Trend Micro and Apple security firm Jamf have both detected trojanized Mac software applications that have been uploaded to Pirate Bay. The first instance, discovered by Trend Micro in February 2022, involved an Apple image format called DMG that contained a Mach-O sample. A more recent instance, discovered by Jamf, involved the video editing software Final Cut Pro and was using i2p (Invisible Internet Project) for outbound communication. Jamf researchers then looked to a Pirate Bay mirror to seek torrents of Final Cut Pro and discovered a series of Apple Mac applications uploaded by wtfisthat34698409672.
The researchers discovered three generations of the malware. The first generation is a fairly standard implementation of malware that is still coming out of the pirated application. The second generation attempts greater stealth by having no hidden executables and having the malware open with the application and stop operating when the app is closed. The third generation attempts even greater stealth by having all components base64 encoded and compressed with LZMA.
An example of the malware’s stealth activity can be seen in a script that monitors the activity of Activity Monitor.
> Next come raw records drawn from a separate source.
Lemma RDS_Create_shape (img : LuvRangeImage Range) dw yy s st :
  SliceWf st ->
  offset (RDS_Create yy s img dw st) = OffsetTable s /\
  steps (RDS_Create yy s img dw st) = s /\
  y (RDS_Create yy s img dw st) = yy /\
  data (RDS_Create yy s img dw st) =
    fold_left (fun dat xo =>
        Array2D.Set_ dat (fst xo) (OffsetIndex (OffsetTable s) s (fst (snd xo)) (snd (snd xo)))
                     (MaskValue img dw yy s (fst xo) (snd xo)))
      (list_prod (seq 0 (iwidth img)) (Window s))
      (if (Array2D.width (data st) =? iwidth img)%nat && (steps st =? s)%nat
          && (Array2D.height (data st) =? WindowSize s)%nat
       then data st else Array2D.Make (iwidth img) (WindowSize s) 0).
Proof.
  intros Hwf. unfold RDS_Create. cbv zeta.
  destruct ((Array2D.width (data st) =? iwidth img)%nat && (steps st =? s)%nat
            && (Array2D.height (data st) =? WindowSize s)%nat) eqn:E;
    [|repeat split; reflexivity].
  apply andb_true_iff in E as [E E3]. apply andb_true_iff in E as [_ E2].
  apply Nat.eqb_eq in E2, E3. subst s.
  rewrite (Hwf E3). repeat split; reflexivity.
Qed.

Lemma RDS_Create_Wf (img : LuvRangeImage Range) dw yy s st :
  SliceWf st -> SliceWf (RDS_Create yy s img dw st).
Proof.
  intros Hwf _. destruct (RDS_Create_shape img dw yy s st Hwf) as [-> [-> _]]. reflexivity.
Qed.

Lemma RDS_New_Wf : SliceWf RDS_New.
Proof.
  intros H. simpl in H. pose proof (WindowSize_pos 0). lia.
Qed.

Lemma RDS_Create_width (img : LuvRangeImage Range) dw yy s st :
  SliceWf st -> Array2D.width (data (RDS_Create yy s img dw st)) = iwidth img.
Proof.
  intros Hwf. destruct (RDS_Create_shape img dw yy s st Hwf) as [_ [_ [_ ->]]].
  etransitivity; [apply (proj1 (fillAll_dims _ _ _ _ _))|].
  destruct (_ && _ && _) eqn:E; [|reflexivity].
  apply andb_true_iff in E as [E _]. apply andb_true_iff in E as [E _].
  apply Nat.eqb_eq. exact E.
Qed.

(** [Get] after [Create]: the mask value inside the window and on the row,
    0 elsewhere. *)
Lemma RDS_Get_Create (img : LuvRangeImage Range) dw yy s st x u v :
  SliceWf st ->
  RDS_Get (RDS_Create yy s img dw st) x u v =
  if (Z.abs u + Z.abs v <=? Z.of_nat s)%Z && (x <? iwidth img)%nat
  then MaskValue img dw yy s x (u, v) else 0.
Proof.
  intros Hwf. destruct (RDS_Create_shape img dw yy s st Hwf) as [Eo [Es [_ Ed]]].
  unfold RDS_Get. rewrite Eo, Es, Ed.
  destruct (Z.of_nat s <? Z.abs u + Z.abs v)%Z eqn:E1.
  { apply Z.ltb_lt in E1. replace (Z.abs u + Z.abs v <=? Z.of_nat s)%Z with false
      by (symmetry; apply Z.leb_gt; lia). reflexivity. }
  apply Z.ltb_ge in E1. replace (Z.abs u + Z.abs v <=? Z.of_nat s)%Z with true
    by (symmetry; apply Z.leb_le; lia). simpl.
  rewrite fill_Get.
  - destruct (x <? iwidth img)%nat; reflexivity.
  - destruct (_ && _ && _) eqn:E; [|reflexivity].
    apply andb_true_iff in E as [E _]. apply andb_true_iff in E as [E _].
    apply Nat.eqb_eq. exact E.
  - destruct (_ && _ && _) eqn:E; [|reflexivity].
    apply andb_true_iff in E as [_ E]. apply Nat.eqb_eq. exact E.
  - apply in_Window. simpl. lia.
Qed.

End Proofs.

Lemma SliceReachable_Wf st : SliceReachable st -> SliceWf st.
Proof.
  induction 1; [apply RDS_New_Wf | apply RDS_Create_Wf; assumption].
Qed.

Lemma RDS_Get_New x u v : RDS_Get RDS_New x u v = 0.
Proof.
  unfold RDS_Get. destruct (_ <? _)%Z; reflexivity.
Qed.

Section Slices.

Variable Range : Type.

Lemma MaskValue_unreached (img : LuvRangeImage Range) dw yy s x o :
  Reached img dw yy s x o = false -> MaskValue img dw yy s x o = 0.
Proof.
  unfold Reached, MaskValue. destruct (Valid img x yy); [simpl|reflexivity].
  induction (WalkFrom img dw yy s x) as [|e l IH]; simpl; [reflexivity|].
  intros H. apply orb_false_iff in H as [H1 H2]. rewrite H1, IH by exact H2. ring.
Qed.

(** ** Mass of the walk *)

Lemma sumR_map_plus {A : Type} (f g : A -> R) (l : list A) :
  sumR (map (fun a => f a + g a) l) = sumR (map f l) + sumR (map g l).
Proof. induction l; simpl; lra. Qed.

Lemma sumR_map_scale {A : Type} (c : R) (f : A -> R) (l : list A) :
  sumR (map (fun a => c * f a) l) = c * sumR (map f l).
Proof. induction l; simpl; [ring | rewrite IHl; ring]. Qed.

Lemma sumR_map_le {A : Type} (f g : A -> R) (l : list A) :
  (forall a, In a l -> f a <= g a) -> sumR (map f l) <= sumR (map g l).
Proof.
  induction l as [|a l IH]; simpl; intros H; [lra|].
  pose proof (H a (or_introl eq_refl)). pose proof (IH (fun b Hb => H b (or_intror Hb))). lra.
Qed.

Lemma sumR_map_nonneg {A : Type} (f : A -> R) (l : list A) :
  (forall a, In a l -> 0 <= f a) -> 0 <= sumR (map f l).
Proof.
  intros H. apply sumR_nonneg, Forall_forall. intros v Hv.
  apply in_map_iff in Hv as [a [<- Ha]]. apply H, Ha.
Qed.

Lemma Mass_app (l1 l2 : list Entry) : Mass (l1 ++ l2) = Mass l1 + Mass l2.
Proof. unfold Mass. rewrite map_app. apply sumR_app. Qed.

Lemma Mass_flat_map {A : Type} (f : A -> list Entry) (l : list A) :
  Mass (flat_map f l) = sumR (map (fun e => Mass (f e)) l).
Proof.
  induction l as [|e l IH]; simpl; [reflexivity|]. rewrite Mass_app, IH. reflexivity.
Qed.

(** Weight a branch passes on in one hop, per unit: the weights of its
    valid directions, or all of it when it cannot move. *)
Lemma Hop_mass (img : LuvRangeImage Range) dw e :
  Mass (Hop img dw e) =
  ew e * (if existsb (NeighbourValid img (fst (epos e)) (snd (epos e))) dirs
          then sumR (map (fun d => if NeighbourValid img (fst (epos e)) (snd (epos e)) d
                                   then DW_GetR dw (fst (epos e)) (snd (epos e)) d else 0) dirs)
          else 1).
Proof.
  unfold Hop. destruct (existsb _ dirs); [|unfold Mass; simpl; ring].
  rewrite Mass_flat_map, <- sumR_map_scale. f_equal. apply map_ext.
  intros d. unfold NeighbourValid.
  destruct (Neighbour _ _ d) as [[a b]|]; [|unfold Mass; simpl; ring].
  destruct (Valid img a b); unfold Mass; simpl; ring.
Qed.

Lemma Neighbour_back x y d a b :
  Neighbour x y d = Some (a, b) ->
  exists d', (d' < 4)%nat /\ Neighbour a b d' = Some (x, y).
Proof.
  destruct d as [|[|[|[|d]]]]; simpl; intros H.
  - inversion H; subst. exists 2%nat. split; [lia | reflexivity].
  - inversion H; subst. exists 3%nat. split; [lia | reflexivity].
  - destruct x; inversion H; subst. exists 0%nat. split; [lia | reflexivity].
  - destruct y; inversion H; subst. exists 1%nat. split; [lia | reflexivity].
  - discriminate.
Qed.

Lemma in_Hop (img : LuvRangeImage Range) dw e e' :
  In e' (Hop img dw e) ->
  (existsb (NeighbourValid img (fst (epos e)) (snd (epos e))) dirs = false /\ e' = e) \/
  exists d, (d < 4)%nat /\
    Neighbour (fst (epos e)) (snd (epos e)) d = Some (epos e') /\
    Valid img (fst (epos e')) (snd (epos e')) = true /\
    eoff e' = (fst (eoff e) + fst (dirOffset d), snd (eoff e) + snd (dirOffset d))%Z /\
    ew e' = ew e * DW_GetR dw (fst (epos e)) (snd (epos e)) d.
Proof.
  unfold Hop. destruct (existsb _ dirs) eqn:Ex.
  - intros H. right. apply in_flat_map in H as [d [Hd H]].
    assert (Hd4 : (d < 4)%nat) by (unfold dirs in Hd; simpl in Hd; lia).
    destruct (Neighbour _ _ d) as [[a b]|] eqn:En; [|contradiction].
    destruct (Valid img a b) eqn:Ev; [|contradiction].
    destruct H as [<-|[]]. exists d. simpl. repeat split; assumption.
  - intros [<-|[]]. left. auto.
Qed.

Lemma dirOffset_norm d :
  (Z.abs (fst (dirOffset d)) + Z.abs (snd (dirOffset d)) = 1)%Z.
Proof. destruct d as [|[|[|[|]]]]; reflexivity. Qed.

(** Offsets of branches after [n] rounds lie within distance [n]. *)
Lemma Walk_offsets (img : LuvRangeImage Range) dw n start e :
  (forall e0, In e0 start -> eoff e0 = (0, 0)%Z) ->
  In e (Walk img dw n start) ->
  (Z.abs (fst (eoff e)) + Z.abs (snd (eoff e)) <= Z.of_nat n)%Z.
Proof.
  intros Hs. revert e. induction n as [|n IH]; intros e He; simpl in He.
  - rewrite (Hs e He). simpl. lia.
  - apply in_flat_map in He as [e0 [He0 He]].
    pose proof (IH e0 He0).
    destruct (in_Hop img dw e0 e He) as [[_ ->]|[d [_ [_ [_ [Eo _]]]]]]; [lia|].
    pose proof (dirOffset_norm d). rewrite Eo. simpl. lia.
Qed.

Lemma DW_GetR_nonneg (dwimg : LuvRangeImage Range) dist distMult x y d :
  0 <= DW_GetR (DW_Create dwimg dist distMult) x y d.
Proof.
  unfold DW_GetR, DW_Get, Array2D.Get.
  destruct (_ && _); [|lra]. simpl.
  destruct (nth_error _ d) eqn:E; [|lra].
  apply nth_error_In in E. pose proof (PixelWeight_nonneg _ dwimg dist distMult x y) as H.
  rewrite Forall_forall in H. apply H, E.
Qed.

Lemma PixelWeight_sum_le (img : LuvRangeImage Range) dist distMult x y :
  sumR (dir (PixelWeight img dist distMult x y)) <= 1.
Proof.
  destruct (existsb (NeighbourValid img x y) dirs) eqn:Ex.
  - apply existsb_exists in Ex as [d [Hd Hv]].
    destruct (Valid img x y) eqn:Ev.
    + rewrite PixelWeight_sum; [lra | exact Ev |].
      exists d. split; [unfold dirs in Hd; simpl in Hd; lia | exact Hv].
    + rewrite PixelWeight_zero by (left; exact Ev). simpl. lra.
  - rewrite PixelWeight_zero; [simpl; lra|]. right. intros d Hd.
    destruct (NeighbourValid img x y d) eqn:E; [|reflexivity].
    assert (existsb (NeighbourValid img x y) dirs = true).
    { apply existsb_exists. exists d. split; [unfold dirs; simpl; lia | exact E]. }
    congruence.
Qed.

Lemma DW_Sum_le (dwimg : LuvRangeImage Range) dist distMult x y :
  DW_Sum (DW_Create dwimg dist distMult) x y <= 1.
Proof.
  destruct ((x <? iwidth dwimg)%nat && (y <? iheight dwimg)%nat) eqn:E.
  - apply andb_true_iff in E as [E1 E2]. apply Nat.ltb_lt in E1, E2.
    rewrite DW_Sum_Create by assumption. apply PixelWeight_sum_le.
  - unfold DW_Sum, DW_GetR, DW_Get, Array2D.Get. simpl. rewrite E. simpl. lra.
Qed.

(** The share of a branch's weight that one hop passes on is in [0, 1]. *)
Lemma HopFactor_bounds (img dwimg : LuvRangeImage Range) dist distMult x y :
  let dw := DW_Create dwimg dist distMult in
  0 <= (if existsb (NeighbourValid img x y) dirs
        then sumR (map (fun d => if NeighbourValid img x y d then DW_GetR dw x y d else 0) dirs)
        else 1) <= 1.
Proof.
  intros dw. destruct (existsb _ dirs); [|lra]. split.
  - apply sumR_map_nonneg. intros d _. destruct (NeighbourValid _ _ _ _); [apply DW_GetR_nonneg | lra].
  - eapply Rle_trans; [|apply (DW_Sum_le dwimg dist distMult x y)].
    unfold DW_Sum. apply sumR_map_le. intros d _.
    destruct (NeighbourValid _ _ _ _); [apply Rle_refl | apply DW_GetR_nonneg].
Qed.

(** Branch weights stay non-negative and the total weight never grows. *)
Lemma Walk_mass_le (img dwimg : LuvRangeImage Range) dist distMult n start :
  Forall (fun e => 0 <= ew e) start ->
  Forall (fun e => 0 <= ew e) (Walk img (DW_Create dwimg dist distMult) n start) /\
  Mass (Walk img (DW_Create dwimg dist distMult) n start) <= Mass start.
Proof.
  intros Hs. induction n as [|n [IHf IHm]]; simpl; [split; [exact Hs | lra]|].
  set (dw := DW_Create dwimg dist distMult) in *.
  rewrite Forall_forall in IHf. split.
  - apply Forall_forall. intros e He. apply in_flat_map in He as [e0 [He0 He]].
    destruct (in_Hop img dw e0 e He) as [[_ ->]|[d [_ [_ [_ [_ Ew]]]]]]; [apply IHf, He0|].
    rewrite Ew. apply Rmult_le_pos; [apply IHf, He0 | apply DW_GetR_nonneg].
  - rewrite Mass_flat_map. eapply Rle_trans; [|exact IHm].
    unfold Mass at 2. apply sumR_map_le. intros e He. rewrite Hop_mass.
    destruct (HopFactor_bounds img dwimg dist distMult (fst (epos e)) (snd (epos e))).
    pose proof (IHf e He). fold dw in H, H0. nra.
Qed.

(** At a valid pixel one hop passes on all of a branch's weight: split
    over its valid directions, or kept when it has none. *)
Lemma HopFactor_one (img : LuvRangeImage Range) dist distMult x y :
  Valid img x y = true ->
  (if existsb (NeighbourValid img x y) dirs
   then sumR (map (fun d => if NeighbourValid img x y d
                            then DW_GetR (DW_Create img dist distMult) x y d else 0) dirs)
   else 1) = 1.
Proof.
  intros Hv. destruct (existsb _ dirs) eqn:Ex; [|reflexivity].
  assert (Hn : exists d, (d < 4)%nat /\ NeighbourValid img x y d = true).
  { apply existsb_exists in Ex as [d [Hd E]]. exists d.
    split; [unfold dirs in Hd; simpl in Hd; lia | exact E]. }
  assert (Hb : (x < iwidth img)%nat /\ (y < iheight img)%nat).
  { unfold Valid in Hv. apply andb_true_iff in Hv as [Hv _].
    apply andb_true_iff in Hv as [H1 H2]. apply Nat.ltb_lt in H1, H2. auto. }
  destruct Hb as [Hx Hy].
  rewrite <- (PixelWeight_sum _ img dist distMult x y Hv Hn).
  rewrite <- DW_Sum_Create by assumption. unfold DW_Sum. f_equal.
  apply map_ext_in. intros d Hd.
  destruct (NeighbourValid img x y d) eqn:E; [reflexivity|].
  unfold DW_GetR. rewrite DW_Get_Create by assumption.
  rewrite PixelWeight_invalid_dir; [reflexivity | |exact E].
  unfold dirs in Hd. simpl in Hd. lia.
Qed.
If it finds Activity Monitor, it immediately terminates all of its malicious processes. Apple is aware of this type of problem and has repeatedly improved its operating system to prevent the use of pirated software. But, this particular distribution has been largely undetected since at least 2019.
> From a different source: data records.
(** * Electrician tool: labor matcher and cost calculator

    A shallow embedding of [labor_matcher.py], of the numeric helpers and the
    parts loader of [cost_calculator.py] and of the pure parts of [app.py],
    [report_generator.py] and [price_scraper.py], with the properties of the
    matching-and-estimation engine stated over it.

    Modelling conventions.
    - Python [str] values are ASCII strings ([String.string]); code points
      above 127 are outside the model.
    - A Python [int] is a [Z].
    - The scores of the matcher are sums of integers and of [ratio * 0.3]
      for an integer ratio; they are kept as exact rationals ([Q]), the
      constant [0.3] being 3/10.  At the threshold [score > 20] the exact
      score and the binary64 score are compared on a grid of integer parts
      and similarity ratios ([binary64_threshold_agrees]).
    - The quantities and labor hours of [cost_calculator.py] are Python
      [float]s, that is IEEE 754 binary64 values: they are the [spec_float]
      of the Standard Library with 53 bits of precision and the exponent
      bound 1024, with signed zeros, infinities and NaN.  [float(s)] rounds
      the decimal numeral to the nearest binary64 value, a tie going to the
      even mantissa, and gives an infinity beyond the range; [*] and [/] are
      the correctly rounded operations [SFmul] and [SFdiv], which the
      Standard Library takes as the specification of its primitive floats.
    - [fuzz.token_set_ratio] comes from the third-party package [thefuzz] and
      is a parameter of the matcher: an integer-valued function of two
      strings.
    - [list.sort(key=..., reverse=True)] is Python's stable sort; it is
      modelled by a stable insertion sort, which returns the same list as any
      other stable sort on the same key. *)

From Stdlib Require Import String Ascii List ZArith QArith Qround Qminmax Qpower.
From Stdlib Require Import Lia Bool Permutation Sorted DecimalString.
From Stdlib Require PrimFloat Uint63 DecimalPos SpecFloat FloatOps FloatAxioms.
Import ListNotations.

Local Open Scope string_scope.
Local Open Scope Z_scope.

(** ** Python string builtins *)

Module Py.

(** The double-quote character, code point 34. *)
Definition dquote : ascii := "034"%char.

Definition code (c : ascii) : N := N_of_ascii c.

Definition in_range (lo hi : N) (c : ascii) : bool :=
  (N.leb lo (code c) && N.leb (code c) hi)%bool.

(** [str.isspace] on one ASCII character: TAB, LF, VT, FF, CR, the four
    separators FS, GS, RS, US, and the space.  The same set is what [\s]
    matches and what [str.strip] and [str.split] remove. *)
Definition is_space (c : ascii) : bool :=
  (in_range 9 13 c || in_range 28 32 c)%bool.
In conclusion, legitimate Mac software applications are being trojanized with malware and uploaded to Pirate Bay, allowing software pirates to unknowingly infect themselves. This example used the cryptojacking XMRig, but it could easily be used to deliver other malware. Apple is aware of this problem and has taken steps to prevent the use of pirated software, but the malware is still largely undetected.
Key Points:
- Legitimate Mac software applications are being trojanized with malware and uploaded to Pirate Bay.
- Trend Micro and Apple security firm Jamf have both detected trojanized Mac software applications.
- The researchers discovered three generations of the malware.
- An example of the malware’s stealth activity can be seen in a script that monitors the activity of Activity Monitor.
- Apple is aware of this problem and has taken steps to prevent the use of pirated software, but the malware is still largely undetected.